> **INSTRUCTIONS TO FOLLOW**
Pull each line holding "intros" out of the entries below.

> **SUPPLIED INFORMATION**

■ ■ ■ ■ ■ ■ ■

(* ===== verification/Retention.v ===== *)
(** * Row retention

    [loonfs-core/src/compaction/retention.rs], with the locality groups of
    [run_iterator.rs]: the operators that decide, row by row in key order,
    which rows a compaction keeps.  [retained] is the abstract rule of each
    family; the theorems show that the streamed decisions are that rule, that
    both binding indexes keep the same binding events, and that every read at
    or above the retention floor answers from the kept rows as it does from
    all rows. *)
From S2P Require Import Prelude Types Utf8 Records Codec RowKeys Paths Ids ObjectKeys Manifest Visibility Errors.
Import lookup_keys.
Local Open Scope N_scope.

(** ** Locality groups *)
Inductive LocalityGrouping : Set := LocalityRow | LeadingKeyComponents (components : nat).

(** [str::find(char)]. *)
Fixpoint str_find (c : ascii) (s : string) : option nat :=
  match s with
  | EmptyString => None
  | String d rest => if decide (c = d) then Some O else S <$> str_find c rest
  end.

(** [s.get(n..)]. *)
Definition str_get_from (n : nat) (s : string) : option string :=
  if is_char_boundary (String.list_ascii_of_string s) n then Some (str_drop n s) else None.

(** The loop over the components, from the end of the ones before. *)
Fixpoint components_end (components : nat) (first : bool) (tail : string) (end_ : nat) : option nat :=
  match components with
  | O => Some end_
  | S components =>
      let end_ := if first then end_ else S end_ in
      match str_find "-" (str_drop end_ tail) with
      | Some offset => components_end components false tail (end_ + offset)%nat
      | None => None
      end
  end.

Definition locality_of (family : MetadataRowFamily) (row_key : string) (locality : LocalityGrouping) : string :=
  let prefix_len := String.length (row_key_prefix family) in
  let tail := default row_key (str_get_from prefix_len row_key) in
  match locality with
  | LocalityRow => tail
  | LeadingKeyComponents components =>
      match components_end components true tail 0 with
      | Some end_ => str_take end_ tail
      | None => tail
      end
  end.

(** ** Rules and operators *)
Inductive RetentionRule : Set :=
| KeepEveryRow | FirstPerGroup | CommitHistory | WholeState | ActiveDeletions | Bindings.
#[export] Instance RetentionRule_eq_dec : EqDecision RetentionRule.
Proof. solve_decision. Defined.

Inductive FloorEvent : Set := FloorBound | FloorUnbound.
#[export] Instance FloorEvent_eq_dec : EqDecision FloorEvent.
Proof. solve_decision. Defined.

Record BindingRetention := mkBindingRetention {
  br_floor_event : option FloorEvent;
  br_floor_summary_seen : bool;
  br_last_bound_edge : option (InodeId * NameKey * InodeId);
}.

(** [WholeStateRetention] and [ActiveDeletionRetention] are their one field. *)
Inductive RetentionOperator : Set :=
| OpKeepEveryRow
| OpFirstPerGroup (kept : bool)
| OpCommitHistory
| OpWholeState (previous_at_floor : option N)
| OpActiveDeletions (revoked : bool)
| OpBindings (state : BindingRetention).

(** [RetentionRule::operator]. *)
Definition rule_operator (rule : RetentionRule) : RetentionOperator :=
  match rule with
  | KeepEveryRow => OpKeepEveryRow
  | FirstPerGroup => OpFirstPerGroup false
  | CommitHistory => OpCommitHistory
  | WholeState => OpWholeState None
  | ActiveDeletions => OpActiveDeletions false
  | Bindings => OpBindings (mkBindingRetention None false None)
  end.
Lemma wait_rounds_returns fuel puts size_bytes :
  puts_ok puts → inserts_return puts → (length puts.(sp_pending) ≤ fuel)%nat → returns (wait_rounds fuel puts size_bytes).
Proof using Hputs.
  revert puts. induction fuel as [|fuel IH]; intros puts Hok Hins Hlen; cbn [wait_rounds].
  - destruct (sp_pending puts) eqn:E; [|cbn in Hlen; lia]. by rewrite bool_decide_false by auto.
  - destruct (_ && _) eqn:Ec; [|done]. apply returns_bind; [by apply wait_for_put_returns|]. intros puts1 Hstep.
    destruct (wait_for_put_ok _ _ Hok Hstep) as (Hok1 & _ & _ & Hlen1 & _). apply IH; [done|exact (wait_for_put_inserts _ _ Hok Hins Hstep)|].
    apply andb_true_iff in Ec as [Ec%bool_decide_eq_true _]. destruct (sp_pending puts); [done|cbn in *; lia].
Qed.

Lemma finish_rounds_returns fuel puts :
  puts_ok puts → inserts_return puts → (length puts.(sp_pending) ≤ fuel)%nat → returns (finish_rounds fuel puts).
Proof using Hputs.
  revert puts. induction fuel as [|fuel IH]; intros puts Hok Hins Hlen; cbn [finish_rounds].
  - by destruct (sp_pending puts); [|cbn in Hlen; lia].
  - destruct (sp_pending puts) as [|p pending] eqn:E; [done|]. apply returns_bind; [by apply wait_for_put_returns|]. intros puts1 Hstep.
    destruct (wait_for_put_ok _ _ Hok Hstep) as (Hok1 & _ & _ & Hlen1 & _). apply IH; [done|exact (wait_for_put_inserts _ _ Hok Hins Hstep)|].
    rewrite E in Hlen1. cbn in *. lia.
Qed.
End ends.


(** C31 A fold returns segments only after they are durable: when
    [build_manifest_segments_from_rows] succeeds, no put is pending, and for
    every family, in the order of [MetadataRowFamily::ALL], the segments hold
    the family's rows in order and nothing else, each segment with at least one
    row and at most [max_rows_per_segment], and each segment's object was stored
    under its key with exactly the bytes that its descriptor describes. *)
Theorem fold_segments_durable rows_for_family segments_by_family puts :
  0 < run_policy.(rp_max_rows_per_segment) →
  build_manifest_segments_from_rows rows_for_family = Ok (segments_by_family, puts) →
  puts.(sp_pending) = [] ∧
  Forall2 (λ family fs, fs.(fs_family) = family ∧ ∃ chunks, rows_for_family family = Ok (concat chunks) ∧
      Forall (λ rows : list MetadataRow, rows ≠ [] ∧ N.of_nat (length rows) ≤ run_policy.(rp_max_rows_per_segment)) chunks ∧
      Forall2 (λ d rows, ∃ object, (metadata_segment_object_key d, object) ∈ puts.(sp_stored) ∧ segment_of family d object rows)
        fs.(fs_segments) chunks)
    MetadataRowFamily_ALL segments_by_family.
Proof.
  intros Hmax Hb. unfold build_manifest_segments_from_rows in Hb. step_ok Hb rp Hw. destruct rp as [result puts1].
  cbv beta iota in Hb. step_ok Hb puts2 Hfin. injection Hb as -> ->.
  destruct (write_families_ok _ _ _ _ _ Hmax (puts_new_ok Fold) Hw) as (Hok & _ & Hall).
  destruct (finish_rounds_ok _ _ _ Hok Hfin) as [Hext Hpend]. split; [done|].
  eapply Forall2_impl; [exact Hall|]. intros family fs (<- & rows & Hrows & chunks & <- & Hsegs & Hsizes).
  split; [done|]. exists chunks. split_and!; [done..|]. eapply Forall2_impl; [exact Hsegs|].
  intros d rows (object & [Hs|Hp]%Hext & Hseg); [by exists object|]. rewrite Hpend in Hp. by apply elem_of_nil in Hp.
Qed.
End build.

(** ** An example: a fold of three rows into two segments *)
Module build_example.
#[export] Existing Instance example_codecs.
#[export] Existing Instance index_cbor.

Definition merge_row (seq : N) : MetadataRow :=
  RowMerge {| mi_source_namespace_id := "source"; mi_committed_seq := seq; mi_source_after_seq := 0; mi_source_through_seq := 0 |}.
(** A codec for these rows. *)
#[export] Instance row_cbor : Cbor MetadataRow := {|
  cbor_encode row :=
    match row with
    | RowMerge record =>
        if decide (row = merge_row record.(mi_committed_seq)) then cbor_encode (Cbor:=countable_cbor) record.(mi_committed_seq) else Err "row"
    | _ => Err "row"
    end;
  cbor_decode l := seq ← cbor_decode (Cbor:=countable_cbor) l; Ok (merge_row seq);
|}.

Definition policy : MetadataRunPolicy :=
  {| rp_max_delta_runs := 4; rp_min_compaction_runs := 2; rp_max_rows_per_segment := 2; rp_target_segment_bytes := 1000;
     rp_max_input_runs_per_step := 4; rp_max_decoded_input_bytes_per_step := 1000 |}.
Definition cache : BlockCache (DecodedSegmentBlock MetadataRow unit) := {| bc_get _ _ _ := None; bc_shared _ _ _ := None |}.
Definition put (moment : nat) (key : string) (object : bytes) : res ObjectStoreError unit := Ok ().
Definition segment_id (moment : nat) : string := String (ascii_of_nat (97 + moment)) "".
Definition rows (family : MetadataRowFamily) : res Empty_set (list MetadataRow) :=
  Ok (if bool_decide (family = FamMerges) then [merge_row 3; merge_row 2; merge_row 1] else []).
Definition ready (moment : nat) : bool := Nat.even moment.
Definition next (moment : nat) : nat := moment.
#[local] Abbreviation fold := (build_manifest_segments_from_rows cache put ready next segment_id "ns" policy rows).

Definition folded_puts : MetadataSegmentPuts := Eval vm_compute in match fold with Ok (_, puts) => puts | _ => puts_new Fold end.
Definition folded_segments : list MetadataFamilySegments := Eval vm_compute in match fold with Ok (segments, _) => segments | _ => [] end.

Lemma fold_Ok : fold = Ok (folded_segments, folded_puts).
Proof. by vm_compute. Qed.

Lemma fold_segments_durable_witness :
  length folded_puts.(sp_stored) = 2%nat ∧
  ∃ fs chunks, fs ∈ folded_segments ∧ length fs.(fs_segments) = 2%nat ∧ rows FamMerges = Ok (concat chunks) ∧
    Forall2 (λ d rows, ∃ object, (metadata_segment_object_key d, object) ∈ folded_puts.(sp_stored) ∧
      segment_of "ns" FamMerges d object rows) fs.(fs_segments) chunks.
Proof.
  split; [done|]. pose proof fold_Ok as Hf. apply fold_segments_durable in Hf as [_ Hall]; [|done].
  destruct (Forall2_lookup_l _ _ _ 11 FamMerges Hall ltac:(done)) as (fs & Hfs & _ & chunks & Hrows & _ & Hsegs).
  exists fs, chunks. split_and!; [by eapply list_elem_of_lookup_2| |done|done]. by injection Hfs as <-.
Defined.

(** One put that is not ready when it starts. *)
Definition descriptor : MetadataSegmentRef :=
  {| ms_owner_namespace_id := "ns"; ms_segment_id := "a"; ms_family := FamMerges; ms_encoding := 1; ms_row_count := 1;
     ms_min_row_key := "a"; ms_max_row_key := "a"; ms_index_block := mkBlockHandle 0 0 0 0;
     ms_filter_block := mkBlockHandle 0 0 0 0; ms_filter_inline := None; ms_extent_filter_block := None |}.
Definition one_pending : MetadataSegmentPuts :=
  with_pending (puts_new (Manifest:=unit) Fold) [(descriptor, [byte 1; byte 2])] 2.

End build_example.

■ ■ ■ ■ ■ ■ ■

> **REPLY**
  revert puts. induction fuel as [|fuel IH]; intros puts Hok Hins Hlen; cbn [wait_rounds].
  - destruct (_ && _) eqn:Ec; [|done]. apply returns_bind; [by apply wait_for_put_returns|]. intros puts1 Hstep.
  revert puts. induction fuel as [|fuel IH]; intros puts Hok Hins Hlen; cbn [finish_rounds].
  - destruct (sp_pending puts) as [|p pending] eqn:E; [done|]. apply returns_bind; [by apply wait_for_put_returns|]. intros puts1 Hstep.
  intros Hmax Hb. unfold build_manifest_segments_from_rows in Hb. step_ok Hb rp Hw. destruct rp as [result puts1].
  eapply Forall2_impl; [exact Hall|]. intros family fs (<- & rows & Hrows & chunks & <- & Hsegs & Hsizes).
  intros d rows (object & [Hs|Hp]%Hext & Hseg); [by exists object|]. rewrite Hpend in Hp. by apply elem_of_nil in Hp.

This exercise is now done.